Dietary Riboflavin Supplementation Suppresses Colorectal Cancer Progression by Restoring the Function Effector of CD8+ T Cells

Tumor cells have a competitive edge in nutrient uptake, leading to immune cell nutrient deprivation within the tumor microenvironment (TME) and suppressing anti-tumor immunity. However, the key nutrient deprived by intestinal tumor cells and effective intervention strategies remains unidentified. Using organoid models and metabolomics, we clarified riboflavin as the most preferential nutrient for intestinal tumor cells over normal epithelial cells.

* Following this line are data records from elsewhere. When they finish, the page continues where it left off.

(* ===== verification/Nohz.v ===== *)
(** CPUs without a tick ([kernel/sched/fair.c]): the count of idle CPUs with their tick stopped
    agrees with the mask and the flags of the run queues, and the CPU that is kicked to balance
    for them is an idle one of the cluster of the CPU that kicks. *)

From S2P Require Import Prelude Spinlock Pelt SchedTypes EntityLoad HmpDomain HmpSelect Cfs CpuLoad.
From S2P Require Import HmpMigration HmpEnh LoadStats LoadBalance Rebalance BalanceSafe.

Section nohz.
Context `{Config}.
Implicit Types (s : sys) (c cpu : Z).

(** * The count *)

Lemma weight_set c m :
  0 <= c < NR_CPUS -> cpumask_test_cpu c m = false -> cpumask_weight (cpumask_set_cpu c m) = cpumask_weight m + 1.
Proof.
  intros Hc Hm. unfold cpumask_weight.
  assert (P : cpus_of (cpumask_set_cpu c m) ≡ₚ c :: cpus_of m).
  { apply NoDup_Permutation; [apply NoDup_cpus_of|constructor; [|apply NoDup_cpus_of]|].
    - rewrite elem_of_cpus_of, Hm. naive_solver.
    - intros x. rewrite elem_of_cons, !elem_of_cpus_of. destruct (decide (c = x)) as [<-|Hx].
      + rewrite test_set_eq by lia. naive_solver.
      + rewrite test_set_ne by lia. naive_solver. }
  rewrite P. cbn [length]. lia.
Qed.
Lemma weight_clear c m :
  0 <= c < NR_CPUS -> cpumask_test_cpu c m = true -> cpumask_weight (cpumask_clear_cpu c m) = cpumask_weight m - 1.
Proof.
  intros Hc Hm. pose proof (weight_set c (cpumask_clear_cpu c m) Hc (test_clear_eq c m)) as E.
  assert (Em : cpumask_set_cpu c (cpumask_clear_cpu c m) = m); [|rewrite Em in E; lia].
  apply Z.bits_inj'. intros n Hn. unfold cpumask_set_cpu, cpumask_clear_cpu, cpumask_test_cpu in *.
  rewrite Z.setbit_eqb, Z.clearbit_eqb by lia. destruct (Z.eqb_spec c n) as [<-|]; [by rewrite Hm|]. cbn.
  by rewrite andb_true_r.
Qed.
Lemma weight_bound m : 0 <= cpumask_weight m <= NR_CPUS.
Proof.
  split; [apply weight_nonneg|]. unfold cpumask_weight.
  assert (L : (length (cpus_of m) <= length cpu_ids)%nat).
  { apply submseteq_length, NoDup_submseteq; [apply NoDup_cpus_of|]. intros c. rewrite elem_of_cpus_of, elem_of_cpu_ids. tauto. }
  unfold cpu_ids in L. rewrite length_fmap, length_seq in L. pose proof NR_CPUS_pos. lia.
Qed.

(** The mask, the flags and the count agree. *)
Record nohz_ok s : Prop := {
  no_flag : forall c, 0 <= c < NR_CPUS ->
    cpumask_test_cpu c (nohz_idle_cpus_mask s) = nohz_tick_stopped (rq_lb (rqs s c));
  no_count : nohz_nr_cpus (bal s) = cpumask_weight (nohz_idle_cpus_mask s);
}.

Definition nohz_view s := (nohz_idle_cpus_mask s, nohz_nr_cpus (bal s)).
Lemma nohz_same s s' :
  nohz_view s' = nohz_view s ->
  (forall c, nohz_tick_stopped (rq_lb (rqs s' c)) = nohz_tick_stopped (rq_lb (rqs s c))) -> nohz_ok s -> nohz_ok s'.
Proof.
  unfold nohz_view. intros E Hf [F C]. injection E as E1 E2. split; [intros c Hc; rewrite Hf, E1; by apply F|congruence].
Qed.

Lemma exit_idle_ok cpu s :
  NR_CPUS < 2 ^ 31 -> 0 <= cpu < NR_CPUS -> nohz_ok s -> nohz_ok (nohz_balance_exit_idle cpu s).
Proof.
  intros Hn Hc [F C]. unfold nohz_balance_exit_idle. cbv zeta. destruct (nohz_tick_stopped _) eqn:E; [|by split].
  pose proof (F cpu Hc) as Fc. rewrite E in Fc. pose proof (weight_clear cpu _ Hc Fc) as W.
  pose proof (weight_bound (cpumask_clear_cpu cpu (nohz_idle_cpus_mask s))) as Wb. split.
  - intros c Hc'. cbn. destruct (decide (cpu = c)) as [<-|]; store_rw; cbn.
    + apply test_clear_eq.
    + rewrite test_clear_ne by done. by apply F.
  - change (s32 (nohz_nr_cpus (bal s) - 1) = cpumask_weight (cpumask_clear_cpu cpu (nohz_idle_cpus_mask s))).
    rewrite C, s32_id by lia. lia.
Qed.

Lemma enter_idle_ok cpu s :
  NR_CPUS < 2 ^ 31 -> 0 <= cpu < NR_CPUS -> nohz_ok s -> nohz_ok (nohz_balance_enter_idle cpu s).
Proof.
  intros Hn Hc [F C]. unfold nohz_balance_enter_idle. cbv zeta. case_match; [by split|].
  destruct (nohz_tick_stopped _) eqn:E; [by split|].
  pose proof (F cpu Hc) as Fc. rewrite E in Fc. pose proof (weight_set cpu _ Hc Fc) as W.
  pose proof (weight_bound (cpumask_set_cpu cpu (nohz_idle_cpus_mask s))) as Wb. split.
  - intros c Hc'. cbn. destruct (decide (cpu = c)) as [<-|]; store_rw; cbn.
    + apply test_set_eq. lia.
    + rewrite test_set_ne by lia. by apply F.
  - change (s32 (nohz_nr_cpus (bal s) + 1) = cpumask_weight (cpumask_set_cpu cpu (nohz_idle_cpus_mask s))).
    rewrite C, s32_id by (pose proof (weight_bound (nohz_idle_cpus_mask s)); lia). lia.
Qed.

(** Counting busy CPUs of groups does not concern it. *)
Lemma count_busy_nohz cpu n s : nohz_ok s -> nohz_ok (count_busy cpu n s).
Proof.
  unfold count_busy. generalize (domains_of s cpu). intros l. revert s. induction l as [|sd l IH]; intros s Hs; cbn [foldl]; [done|].
  apply IH. case_match; [|done]. by apply (nohz_same s).
Qed.
Lemma upd_sd_nohz sd f s : nohz_ok s -> nohz_ok (upd_sd sd f s).
Proof.
  apply nohz_same; [done|]. intros c. unfold upd_sd. destruct (decide (sd.1 = c)) as [<-|]; by store_rw.
Qed.
Lemma sd_busy_nohz cpu s : nohz_ok s -> nohz_ok (set_cpu_sd_state_busy cpu s).
Proof.
  intros Hs. unfold set_cpu_sd_state_busy. case_match; [done|]. case_match; [done|].
  by apply count_busy_nohz, upd_sd_nohz.
Qed.
Lemma sd_idle_nohz cpu s : nohz_ok s -> nohz_ok (set_cpu_sd_state_idle cpu s).
Proof.
  intros Hs. unfold set_cpu_sd_state_idle. case_match; [done|]. case_match; [done|].
  by apply count_busy_nohz, upd_sd_nohz.
Qed.
Lemma kick_nohz cpu s : nohz_ok s -> nohz_ok (nohz_balancer_kick cpu s).
Proof.
  intros Hs. unfold nohz_balancer_kick. cbv zeta. set (s1 := upd_bal _ s).
  assert (H1 : nohz_ok s1) by (by apply (nohz_same s)). clearbody s1. case_match; [done|]. case_match; [done|].
  apply (nohz_same s1); [done| |done]. intros c. cbn. set (ilb := find_new_ilb cpu s1).
  destruct (decide (ilb = c)) as [<-|]; by store_rw.
Qed.

Lemma trigger_nohz cpu s :
  NR_CPUS < 2 ^ 31 -> 0 <= cpu < NR_CPUS -> nohz_ok s -> nohz_ok (trigger_load_balance cpu s).
Proof.
  intros Hn Hc Hs. unfold trigger_load_balance. cbv zeta. set (s1 := if _ && _ then _ else s).
  assert (H1 : nohz_ok s1).
  { unfold s1. case_match; [|done]. apply (nohz_same s); [done| |done]. intros c. unfold raise_sched_softirq.
    destruct (decide (cpu = c)) as [<-|]; by store_rw. }
  clearbody s1. unfold nohz_kick_needed. destruct (idle_cpu s1 cpu); cbn [andb]; [done|].
  assert (H2 : nohz_ok (nohz_balance_exit_idle cpu (set_cpu_sd_state_busy cpu s1)))
    by (by apply exit_idle_ok, sd_busy_nohz).
  destruct (_ && _); [by apply kick_nohz|done].
Qed.

(** A CPU stops its tick, takes an interrupt or a tick, is unplugged, kicks another; or something
    happens that does not concern ticks. *)
Inductive nohz_step s : sys -> Prop :=
| ns_enter cpu : 0 <= cpu < NR_CPUS -> nohz_step s (nohz_balance_enter_idle cpu (set_cpu_sd_state_idle cpu s))
| ns_exit cpu : 0 <= cpu < NR_CPUS -> nohz_step s (nohz_balance_exit_idle cpu (set_cpu_sd_state_busy cpu s))
| ns_tick cpu : 0 <= cpu < NR_CPUS -> nohz_step s (trigger_load_balance cpu s)
| ns_notify cpu dying : 0 <= cpu < NR_CPUS -> nohz_step s (sched_ilb_notifier cpu dying s)
| ns_other s' : nohz_view s' = nohz_view s ->
    (forall c, nohz_tick_stopped (rq_lb (rqs s' c)) = nohz_tick_stopped (rq_lb (rqs s c))) -> nohz_step s s'.

(** C24. The count of CPUs without a tick is exact: whatever CPUs stop and restart their ticks,
    are unplugged or kick each other, and in whatever order, [nohz.nr_cpus] is the number of CPUs
    in [nohz.idle_cpus_mask], and those are the CPUs whose run queues say that the tick is
    stopped. *)
Theorem nohz_count_exact s s' : NR_CPUS < 2 ^ 31 -> nohz_ok s -> rtc nohz_step s s' -> nohz_ok s'.
Proof.
  intros Hn Hs R. induction R as [s|s s1 s' St R IH]; [done|]. apply IH. clear R IH.
  destruct St as [cpu Hc|cpu Hc|cpu Hc|cpu dying Hc|s2 E1 E2].
  - by apply enter_idle_ok, sd_idle_nohz.
  - by apply exit_idle_ok, sd_busy_nohz.
  - by apply trigger_nohz.
  - unfold sched_ilb_notifier. destruct dying; [by apply exit_idle_ok|done].
  - by apply (nohz_same s).
Qed.

(** * The CPU that is kicked *)

(** Why balancing is wanted: a CPU of the cluster has more than one task; or, when LITTLE CPUs
    are packed, an idle one of them counts as full. *)
Definition ilb_wanted s cpu : Prop :=
  (exists d, d ∈ cpus_of (hmp_cpus s cpu) /\ 1 < rq_nr_running (rqs s d))
  \/ (CONFIG_SCHED_HMP_LITTLE_PACKING = true /\ exists d, cpumask_test_cpu d (nohz_idle_cpus_mask s) = true
        /\ hmp_full_threshold (tun s) < load_avg_ratio (rq_avg (rqs s d))).

Lemma packing_needed c cpu b s :
  CONFIG_SCHED_HMP_LITTLE_PACKING = true -> hmp_packing_ilb_needed c b s = true ->
  (b = true -> exists d, d ∈ cpus_of (hmp_cpus s cpu) /\ 1 < rq_nr_running (rqs s d)) -> ilb_wanted s cpu.
Proof.
  intros Hl. unfold hmp_packing_ilb_needed, ilb_wanted. case_match; [auto|]. case_match; [auto|].
  intros (d & Hd & Hlt)%existsb_exists _. right. split; [done|]. exists d.
  apply list_elem_of_In, elem_of_cpus_of in Hd as [_ Hd]. unfold cpumask_and, cpumask_test_cpu in *.
  rewrite Z.land_spec, andb_true_iff in Hd. split; [apply Hd|by apply Z.ltb_lt].
Qed.

Lemma first_in_mask m c : cpumask_first m = c -> c < NR_CPUS -> cpumask_test_cpu c m = true.
Proof. intros <- Hc. by apply elem_of_cpus_of, cpumask_first_elem; lia. Qed.
Lemma any_and_in a b c :
  cpumask_any_and a b = c -> c < NR_CPUS -> cpumask_test_cpu c a = true /\ cpumask_test_cpu c b = true.
Proof.
  intros E Hc. apply first_in_mask in E; [|done]. unfold cpumask_and, cpumask_test_cpu in *.
  by rewrite Z.land_spec, andb_true_iff in E.
Qed.

(** With packing of small tasks the search yields the CPU it starts from or a CPU whose tick is
    stopped. *)
Lemma ilb_near_buddy_in s buddy start :
  nr_cpu_ids s <= NR_CPUS ->
  (start < nr_cpu_ids s -> cpumask_test_cpu start (nohz_idle_cpus_mask s) = true) ->
  ilb_near_buddy s buddy start < nr_cpu_ids s ->
  cpumask_test_cpu (ilb_near_buddy s buddy start) (nohz_idle_cpus_mask s) = true.
Proof.
  intros Hn. unfold ilb_near_buddy. set (f := fun _ _ => _). generalize (domains_of s buddy) as l.
  assert (G : forall l a, (a.1 < nr_cpu_ids s -> cpumask_test_cpu a.1 (nohz_idle_cpus_mask s) = true) ->
    (foldl f a l).1 < nr_cpu_ids s -> cpumask_test_cpu (foldl f a l).1 (nohz_idle_cpus_mask s) = true).
  { induction l as [|d l IH]; intros a Ha; cbn; [done|]. apply IH. unfold f. case_match; [done|].
    cbn. intros Hc. eapply any_and_in; [done|lia]. }
  intros l Hs. by apply (G l (start, false)).
Qed.

Lemma idle_ilb_inv s c : idle_ilb s c = true -> c < nr_cpu_ids s /\ idle_cpu s c = true.
Proof. unfold idle_ilb. by rewrite andb_true_iff, Z.ltb_lt. Qed.

Lemma find_new_ilb_spec cpu s c :
  nr_cpu_ids s <= NR_CPUS -> find_new_ilb cpu s = c -> c < nr_cpu_ids s ->
  cpumask_test_cpu c (nohz_idle_cpus_mask s) = true /\ idle_cpu s c = true
  /\ (CONFIG_HMP_PACK_SMALL_TASK = false -> c ∈ cpus_of (hmp_cpus s cpu) /\ ilb_wanted s cpu).
Proof.
  intros Hn. unfold find_new_ilb. cbv zeta.
  assert (H1 : forall c, cpumask_first (nohz_idle_cpus_mask s) = c -> c < nr_cpu_ids s ->
    cpumask_test_cpu c (nohz_idle_cpus_mask s) = true) by (intros; apply first_in_mask; [done|lia]).
  destruct CONFIG_HMP_PACK_SMALL_TASK; cbn [andb].
  { intros E Hc. split_and!; [..|done]; revert E; repeat case_match; intros <-; try lia;
      repeat match goal with H : idle_ilb _ _ = true |- _ => apply idle_ilb_inv in H as [? ?] end; try done;
      try (by apply H1); try (apply ilb_near_buddy_in; [done| |done]; try lia; by apply H1). }
  set (ilb := cpumask_any_and _ _). set (busy := existsb _ _). destruct (_ && _) eqn:E; intros <- Hc; [|lia].
  apply andb_true_iff in E as [Ew [_ Ei]%idle_ilb_inv].
  destruct (any_and_in _ _ ilb eq_refl ltac:(lia)) as [H2 H3]. pose proof (cpumask_first_bound (cpumask_and (nohz_idle_cpus_mask s) (hmp_cpus s cpu))) as Hr.
  fold (cpumask_any_and (nohz_idle_cpus_mask s) (hmp_cpus s cpu)) ilb in Hr.
  split_and!; [done|done|]. intros _. split; [apply elem_of_cpus_of; split; [lia|done]|].
  assert (Hb : busy = true -> exists d, d ∈ cpus_of (hmp_cpus s cpu) /\ 1 < rq_nr_running (rqs s d)).
  { intros (d & Hd & Hlt%Z.ltb_lt)%existsb_exists. exists d. split; [|done].
    apply list_elem_of_In, elem_of_cpus_of in Hd as [Hd Ht]. unfold cpumask_test_cpu in Ht.
    rewrite Z.ldiff_spec, andb_true_iff in Ht. apply elem_of_cpus_of. by split; [|apply Ht]. }
  destruct (CONFIG_SCHED_HMP_LITTLE_PACKING && _) eqn:El; [|left; auto].
  apply andb_true_iff in El as [El _]. by apply (packing_needed ilb cpu busy s).
Qed.

End nohz.

(** * Witnesses *)

#[local] Instance : Config := big_LITTLE_MP.

(** CPUs 5 and 6 stop their ticks; CPU 5 is interrupted. *)
Definition tickless_sys : sys :=
  nohz_balance_exit_idle 5 (set_cpu_sd_state_busy 5
    (nohz_balance_enter_idle 6 (set_cpu_sd_state_idle 6
       (nohz_balance_enter_idle 5 (set_cpu_sd_state_idle 5 sample_sys))))).

Lemma nohz_count_exact_witness : nohz_view tickless_sys = (64, 1) /\ nohz_ok tickless_sys.
Proof.
  split; [vm_compute; reflexivity|]. apply (nohz_count_exact sample_sys); [vm_compute; reflexivity| |].
  - split; [|vm_compute; reflexivity]. intros c Hc. apply Z.bits_0.
  - unfold tickless_sys. assert (Hc : forall c, 4 <= c <= 7 -> 0 <= c < NR_CPUS) by (cbn; lia).
    eapply rtc_l; [apply ns_enter, (Hc 5); lia|]. eapply rtc_l; [apply ns_enter, (Hc 6); lia|].
    apply rtc_once, ns_exit, Hc. lia.
Defined.

(** Without packing, CPU 4 has two tasks and CPU 6 is idle without a tick: it gets the IPI. *)
Definition overloaded_sys : sys :=
  upd_rq 4 (fun r => r <| rq_nr_running := 2 |>) tickless_sys
    <| tun := (tun sample_sys) <| hmp_packing_enabled := 0 |> |>.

After confirming in vitro that riboflavin supplementation did not promote tumor cell proliferation, we found in vivo that drinking water with riboflavin effectively inhibited murine colorectal tumor growth with enhanced intra-tumoral CD8⁺ T-cell cytotoxicity. We further demonstrated the indispensable role of adequate riboflavin in maintaining effector CD8⁺ T cells and revealed intestinal tumor cells overexpressed the riboflavin transporter SLC52A2, depleting riboflavin from CD8⁺ T cells and dampening their cytotoxicity, which can be restored by riboflavin supplementation. Our work clarified the critical nutrient and immune evasion mechanism, suggesting riboflavin supplementation as potential therapy to enhance anti-tumor immunity in colorectal cancer.